Qualche spigolatura: nel dicembre 1946 il Papa invita a «tener fermo» il riferimento in Costituzione ai Patti Lateranensi; il 20 giugno 1954 cita il settimanale di Guareschi, «Candido», dove ci si riferiva allo «scomunicato» Pajetta («dirigente di un partito ateo») il quale aveva parlato per due ore, invitato dal gesuita Insolera, nella Sala Borromini della Chiesa Nuova e dice a Montini, legatissimo, come già detto, al parroco Caresana, «Non si ripeta più», mentre «L’Osservatore Romano» dello stesso giorno definisce «pericoloso» un discorso di Enrico Berlinguer a Perugia sul «come sviluppare e tradurre in azione il colloquio tra giovani comunisti e cattolici». Peraltro nell’aprile 1950 commenta la presenza di Togliatti nella Livorno rossa, dicendo: «disgraziatamente nella Settimana Santa». Nel gennaio 1952, invece, Montini riferisce al Pontefice che Umberto II di Savoia, in esilio in Portogallo, parlando con il consigliere della Nunziatura, Mozzoni, aveva detto: «Dal Papa all’ultimo dei fedeli siamo tutti socialisti… Sarebbe bene che si diradasse la paura della Russia… tra i popoli tutte le intese sono possibili», un pensiero «fondato sulle dichiarazioni del Pontefice in questi ultimi anni».
Molti i documenti che confermano il forte legame con il filosofo francese Maritain, che sarà ambasciatore di Francia presso il Vaticano, di cui si parla in una ventina di fogli, come pure, spesso, di Paul Claudel. In riferimento al cardinale Borgongini Duca, primo nunzio in Italia dal 1939 al 1953 (i cui rapporti sono stati pubblicati nel 2020), Pacelli, nel giugno 1954, osserva: «fece molto poco», attenuando però il giudizio in una lettera a lui diretta.
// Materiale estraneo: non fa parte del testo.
(** X4: a box with an odd number of bounds, or with none, is rejected by
    the reshapes of lines 118 and 136: [build] raises [ValueError] before
    any point is seeded, whatever the other arguments. *)
Theorem malformed_bbox_raises {F : Type} `{Num F}
    (sf : SizingFunction F) (backends : Backends F) (m : method)
    (R : Rng F) (g : rng_state R) (pfix : option (list (list F)))
    (max_iter nscreen : Z) (seed : option Z) (fuel : nat) :
  Nat.odd (length (bbox sf)) = true \/ bbox sf = [] ->
  build sf backends m R g pfix max_iter nscreen seed fuel = Error ValueError_reshape.
Proof.
  intros Hb. unfold build, run_build, seed_points, lattice.
  destruct Hb as [Hodd | Hnil].
  - rewrite (bbox_pairs_odd _ Hodd). reflexivity.
  - rewrite Hnil. reflexivity.
Qed.

Lemma malformed_bbox_raises_witness :
  (Nat.odd (length (bbox {| fd := unit_square; fh := fun _ => 1%float;
                            hmin := 1%float; bbox := [0; 1; 0]%float |})) = true
   \/ bbox {| fd := unit_square; fh := fun _ => 1%float;
              hmin := 1%float; bbox := [0; 1; 0]%float |} = []) /\
  build {| fd := unit_square; fh := fun _ => 1%float;
           hmin := 1%float; bbox := [0; 1; 0]%float |}
        (fixed_backend two_triangles) Qhull half_rng tt None 10 5 (Some 1%Z) 10
  = Error ValueError_reshape.
Proof.
  split; [left; reflexivity|].
  apply malformed_bbox_raises. left; reflexivity.
Defined.

(** ** [np.unique]: line 160 *)

Section UniqueRows.
Context {F : Type} `{Arith F}.

Lemma insert_row_In (x y : list F) (l : list (list F)) :
  In y (insert_row x l) -> y = x \/ In y l.
Proof.
  induction l as [|z l IH]; simpl.
  - intros [<- | []]; left; reflexivity.
  - destruct (row_eqb x z); [intros Hy; right; exact Hy|].
    destruct (row_ltb x z).
    + intros [<- | Hy]; [left; reflexivity | right; exact Hy].
    + intros [<- | Hy]; [right; left; reflexivity|].
      destruct (IH Hy) as [-> | Hl]; [left; reflexivity | right; right; exact Hl].
Qed.

Lemma insert_row_length (x : list F) (l : list (list F)) :
  (length (insert_row x l) <= S (length l))%nat.
Proof.
  induction l as [|z l IH]; simpl; [lia|].
  destruct (row_eqb x z); [simpl; unfold vec; lia|].
  destruct (row_ltb x z); simpl; [unfold vec; lia | apply le_n_S; exact IH].
Qed.

Lemma np_unique_In (p : list (list F)) (y : list F) :
  In y (np_unique p) -> In y p.
Proof.
  induction p as [|x p IH]; simpl; [tauto|].
  intros Hy. destruct (insert_row_In _ _ _ Hy) as [-> | Hl]; [left; reflexivity|].
  right; apply IH; exact Hl.
Qed.

Lemma np_unique_length (p : list (list F)) :
  (length (np_unique p) <= length p)%nat.
Proof.
  induction p as [|x p IH]; simpl; [lia|].
  eapply Nat.le_trans; [apply insert_row_length|].
  apply le_n_S; exact IH.
Qed.

End UniqueRows.

Ltac Qcompare_cases :=
  repeat match goal with
         | H : context [if Qltb ?a ?b then _ else _] |- _ => destruct (Qltb a b) eqn:?
         | |- context [if Qltb ?a ?b then _ else _] => destruct (Qltb a b) eqn:?
         end;
  repeat match goal with
         | H : Qltb _ _ = true |- _ => apply Qltb_lt in H
         | H : Qltb _ _ = false |- _ => apply Qltb_ge in H
         end.

Lemma Qrow_eqb_eq (a b : list Q) : row_eqb a b = true <-> row_eq a b.
Proof.
  unfold row_eq. revert b; induction a as [|x a IH]; intros [|y b];
    cbn [row_eqb feqb Q_arith].
  - split; [constructor | reflexivity].
  - split; [discriminate | intros E; inversion E].
  - split; [discriminate | intros E; inversion E].
  - rewrite andb_true_iff, Qeq_bool_iff, IH. split.
    + intros [Hxy Hab]; constructor; assumption.
    + intros E; inversion E; subst; split; assumption.
Qed.

Lemma Qrow_lt_not_eq (a b : list Q) : row_ltb a b = true -> row_eqb a b = false.
Proof.
  revert b; induction a as [|x a IH]; intros [|y b]; cbn [row_ltb row_eqb fltb feqb Q_arith];
    try discriminate; try reflexivity.
  intros E. destruct (Qeq_bool x y) eqn:Exy; [|reflexivity]. simpl.
  apply Qeq_bool_iff in Exy. Qcompare_cases; try (exfalso; lra).
  apply IH; assumption.
Qed.

Lemma Qrow_total (a b : list Q) :
  row_eqb a b = false -> row_ltb a b = false -> row_ltb b a = true.
Proof.
  revert b; induction a as [|x a IH]; intros [|y b]; cbn [row_ltb row_eqb fltb feqb Q_arith];
    try discriminate; try reflexivity.
  intros Eeq Elt. Qcompare_cases; try discriminate; try reflexivity; try (exfalso; lra).
  assert (Exy : Qeq_bool x y = true) by (apply Qeq_bool_iff; lra).
  rewrite Exy in Eeq. simpl in Eeq. apply IH; assumption.
Qed.

Lemma Qrow_trans (a b c : list Q) :
  row_ltb a b = true -> row_ltb b c = true -> row_ltb a c = true.
Proof.
  revert b c; induction a as [|x a IH]; intros [|y b] [|z c];
    cbn [row_ltb fltb Q_arith]; try discriminate; try reflexivity.
  intros Eab Ebc. Qcompare_cases; try discriminate; try reflexivity; try (exfalso; lra).
  eapply IH; eassumption.
Qed.

Lemma insert_row_sorted (x : list Q) (l : list (list Q)) :
  Sorted row_lt l -> Sorted row_lt (insert_row x l).
Proof.
  induction l as [|y l IH]; intros Hs; simpl.
  - repeat constructor.
  - destruct (row_eqb x y) eqn:Eeq; [exact Hs|].
    destruct (row_ltb x y) eqn:Elt.
    + constructor; [exact Hs | constructor; exact Elt].
    + inversion Hs as [|? ? Hl Hhd]; subst.
      constructor; [apply IH; exact Hl|].
      pose proof (Qrow_total _ _ Eeq Elt) as Hyx.
      destruct l as [|z l]; simpl.
      * constructor; exact Hyx.
      * inversion Hhd; subst.
        destruct (row_eqb x z); [constructor; assumption|].
        destruct (row_ltb x z); constructor; assumption.
Qed.

Lemma Qrow_eq_refl (x : list Q) : row_eq x x.
Proof. unfold row_eq. induction x; constructor; [reflexivity | assumption]. Qed.

Lemma insert_row_keeps (x : list Q) (l : list (list Q)) :
  (exists y, In y (insert_row x l) /\ row_eq x y) /\
  (forall z, In z l -> In z (insert_row x l)).
Proof.
  induction l as [|y l [[w [Hw Hxw]] IHl]]; simpl.
  - split; [|intros z []].
    exists x; split; [left; reflexivity | apply Qrow_eq_refl].
  - destruct (row_eqb x y) eqn:Eeq.
    + split; [|auto].
      exists y; split; [left; reflexivity | apply Qrow_eqb_eq; exact Eeq].
    + destruct (row_ltb x y).
      * split; [|intros z Hz; right; exact Hz].
        exists x; split; [left; reflexivity | apply Qrow_eq_refl].
      * split; [exists w; split; [right; exact Hw | exact Hxw]|].
        intros z [<- | Hz]; [left; reflexivity | right; apply IHl; exact Hz].
Qed.

Lemma Qrow_eq_sym (a b : list Q) : row_eq a b -> row_eq b a.
Proof.
  unfold row_eq. intros E; induction E; constructor; [symmetry; assumption | assumption].
Qed.

Lemma np_unique_locally_sorted (p : list (list Q)) : Sorted row_lt (np_unique p).
Proof.
  induction p as [|x p IH]; simpl; [constructor | apply insert_row_sorted; exact IH].
Qed.

Lemma StronglySorted_In_cases {A : Type} (R : A -> A -> Prop) (l : list A) (a b : A) :
  StronglySorted R l -> In a l -> In b l -> a = b \/ R a b \/ R b a.
Proof.
  intros Hs; induction Hs as [|x l Hs IH Hall]; intros Ha Hb; [destruct Ha|].
  rewrite Forall_forall in Hall.
  destruct Ha as [<- | Ha], Hb as [<- | Hb]; auto.
Qed.

(** X6: in exact arithmetic, [np.unique(p, axis=0)] returns rows of [p] in
    strictly increasing lexicographic order: every row of [p] is there up
    to the equality of its coordinates, and no two rows of the result
    have equal coordinates.  The order of [p] is lost. *)
Theorem np_unique_sorted_and_distinct (p : list (list Q)) :
  StronglySorted row_lt (np_unique p) /\
  (forall y, In y (np_unique p) -> In y p) /\
  (forall x, In x p -> exists y, In y (np_unique p) /\ row_eq x y) /\
  (forall a b, In a (np_unique p) -> In b (np_unique p) -> row_eq a b -> a = b).
Proof.
  assert (Hs : StronglySorted row_lt (np_unique p)).
  { apply Sorted_StronglySorted; [|apply np_unique_locally_sorted].
    intros a b c. apply Qrow_trans. }
  split; [exact Hs|]. split; [apply np_unique_In|]. split.
  - induction p as [|x p IH]; intros x' Hx'; [destruct Hx'|].
    simpl. destruct (insert_row_keeps x (np_unique p)) as [Hx Hrest].
    destruct Hx' as [<- | Hx']; [exact Hx|].
    assert (Hs' : StronglySorted row_lt (np_unique p)).
    { apply Sorted_StronglySorted; [|apply np_unique_locally_sorted].
      intros a b c. apply Qrow_trans. }
    destruct (IH Hs' x' Hx') as [y [Hy Hxy]].
    exists y; split; [apply Hrest; exact Hy | exact Hxy].
  - intros a b Ha Hb Hab.
    destruct (@StronglySorted_In_cases _ _ _ a b Hs Ha Hb) as [E | [Hlt | Hlt]]; [exact E | |];
      exfalso; apply Qrow_lt_not_eq in Hlt.
    + apply Qrow_eqb_eq in Hab. congruence.
    + apply Qrow_eq_sym, Qrow_eqb_eq in Hab. congruence.
Qed.

(** Two equal rows and a smaller one: the copy goes, the order changes. *)
Lemma np_unique_example :
  np_unique [[1; 0]; [0; 1]; [1; 0]]%Q = [[0; 1]; [1; 0]]%Q.
Proof. reflexivity. Qed.

(** ** Shapes: lines 206-226 *)

Lemma set_row_length {A : Type} (i : nat) (v : A) (M : list A) :
  length (set_row i v M) = length M.
Proof.
  revert i; induction M as [|x M IH]; intros [|i]; simpl; auto.
Qed.

Lemma map2_length {A B C : Type} (f : A -> B -> C) (a : list A) (b : list B) :
  length a = length b -> length (map2 f a b) = length a.
Proof.
  revert b; induction a as [|x a IH]; intros [|y b] E; simpl in E; try discriminate; simpl;
    [reflexivity | f_equal; apply IH; lia].
Qed.

Lemma mapM_all_Ok {A B : Type} (f : A -> result B) (l : list A) (bs : list B) :
  mapM f l = Ok bs -> forall a, In a l -> exists b, f a = Ok b /\ In b bs.
Proof.
  revert bs; induction l as [|x l IH]; intros bs E a Ha; simpl in E; [destruct Ha|].
  inv_bind E. inv_bind E. inversion E; subst bs; clear E.
  destruct Ha as [<- | Ha].
  - eexists; split; [eassumption | left; reflexivity].
  - destruct (IH _ Ea1 _ Ha) as [b [Hb Hin]]. exists b; split; [exact Hb | right; exact Hin].
Qed.

Section Shapes.
Context {F : Type} `{Num F}.
Variable sf : SizingFunction F.

Lemma add_at_length (i : nat) (v : list F) (acc acc' : list (list F)) :
  add_at i v acc = Ok acc' -> length acc' = length acc.
Proof.
  unfold add_at. destruct (nth_error acc i); [|discriminate].
  intros E; inversion E. apply set_row_length.
Qed.

Lemma dense_length (bars : list bar) :
  forall (Fvec acc acc' : list (list F)),
  dense bars Fvec acc = Ok acc' -> length acc' = length acc.
Proof.
  induction bars as [|[a b] bars IH]; intros Fvec acc acc' E; simpl in E.
  - inversion E; reflexivity.
  - destruct Fvec as [|v Fvec]; [inversion E; reflexivity|].
    inv_bind E. inv_bind E.
    rewrite (IH _ _ _ E), (add_at_length _ _ _ Ea1), (add_at_length _ _ _ Ea0).
    reflexivity.
Qed.

Lemma zero_prefix_length (n : nat) (M : list (list F)) :
  length (zero_prefix sf n M) = length M.
Proof.
  revert M; induction n as [|n IH]; intros [|r M]; simpl; auto.
Qed.

Lemma zero_prefix_nth (n i : nat) (M : list (list F)) :
  (i < n)%nat -> (i < length M)%nat ->
  nth_error (zero_prefix sf n M) i = Some (zeros (dim sf)).
Proof.
  revert i M; induction n as [|n IH]; intros i [|r M] Hn Hi; simpl in Hi; try lia.
  destruct i as [|i]; simpl; [reflexivity | apply IH; lia].
Qed.

Lemma total_force_rows (N nfix : nat) (p : list (list F)) (bars : list bar)
    (Ftot : list (list F)) :
  total_force sf N nfix p bars = Ok Ftot ->
  length Ftot = N /\
  forall i, (i < nfix)%nat -> (i < N)%nat -> nth_error Ftot i = Some (zeros (dim sf)).
Proof.
  unfold total_force. intros E. inv_bind E. inv_bind E. inversion E; subst Ftot; clear E.
  pose proof (dense_length _ _ _ Ea0) as Hlen. rewrite repeat_length in Hlen.
  split; [rewrite zero_prefix_length; exact Hlen|].
  intros i Hn Hi. apply zero_prefix_nth; [exact Hn | rewrite Hlen; exact Hi].
Qed.

(** X7: the force array of lines 206-225 has [N] rows, the [shape] given
    to [dense], and its first [nfix] rows are zero. *)
Theorem total_force_shape (N nfix : nat) (p : list (list F)) (bars : list bar)
    (Ftot : list (list F)) :
  total_force sf N nfix p bars = Ok Ftot ->
  length Ftot = N /\
  forall i, (i < nfix)%nat -> (i < N)%nat -> nth_error Ftot i = Some (zeros (dim sf)).
Proof.
  exact (@total_force_rows N nfix p bars Ftot).
Qed.

Lemma update_lengths (p Ftot p' : list (list F)) :
  update p Ftot = Ok p' -> length p = length Ftot /\ length p' = length p.
Proof.
  unfold update. destruct (Nat.eqb (length p) (length Ftot)) eqn:E; [|discriminate].
  apply Nat.eqb_eq in E. intros Eu; inversion Eu. split; [exact E|].
  apply map2_length; exact E.
Qed.

Lemma project_rows_length (dm : nat) (dp : F) (p : list (list F)) :
  length (fst (project (fd sf) dm dp p)) = length p.
Proof.
  unfold project. destruct (existsb _ _); cbn [fst]; [apply map2_map_length | reflexivity].
Qed.

End Shapes.

Lemma total_force_shape_witness :
  exists Ftot,
    total_force (square_sizing 1) 5 1
      [[0; 0]; [0; 1]; [0.5; 0.25]; [1; 0]; [1; 1]]%float
      [(0, 1); (0, 2); (1, 2); (2, 4); (2, 3); (1, 4); (3, 4)]%nat = Ok Ftot /\
    length Ftot = 5%nat /\
    forall i, (i < 1)%nat -> (i < 5)%nat ->
              nth_error Ftot i = Some (zeros (dim (square_sizing 1))).
Proof.
  eexists. split; [vm_compute; reflexivity|].
  apply (@total_force_shape float fl (square_sizing 1) 5 1
           [[0; 0]; [0; 1]; [0.5; 0.25]; [1; 0]; [1; 1]]%float
           [(0, 1); (0, 2); (1, 2); (2, 4); (2, 3); (1, 4); (3, 4)]%nat).
  vm_compute; reflexivity.
Defined.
Per concludere un episodio divertente. Nell’aprile del 1953 Pio XII dice a Montini di rispondere all’ambasciatore di Francia, che aveva insistito per un’udienza alla famosa, bellissima ballerina creola Joséphine Baker, che «purtroppo» non la può ricevere. La Baker, cantante e danzatrice, era stata anche agente segreto del controspionaggio francese e poi della «France libre», tanto che de Gaulle la decorò con la Legion d’Onore e che sarà, alla morte a Parigi, sepolta nel Panthéon con le glorie nazionali. Il più che affidabile curatore, Sergio Pagano, ipotizza, però, che sarebbe stata, invece, ricevuta, ma che non se ne sarebbe data, come di consueto, la notizia. Sicuramente non si dovette presentare, nei solenni appartamenti pontifici, con il famoso gonnellino di banane del 1927.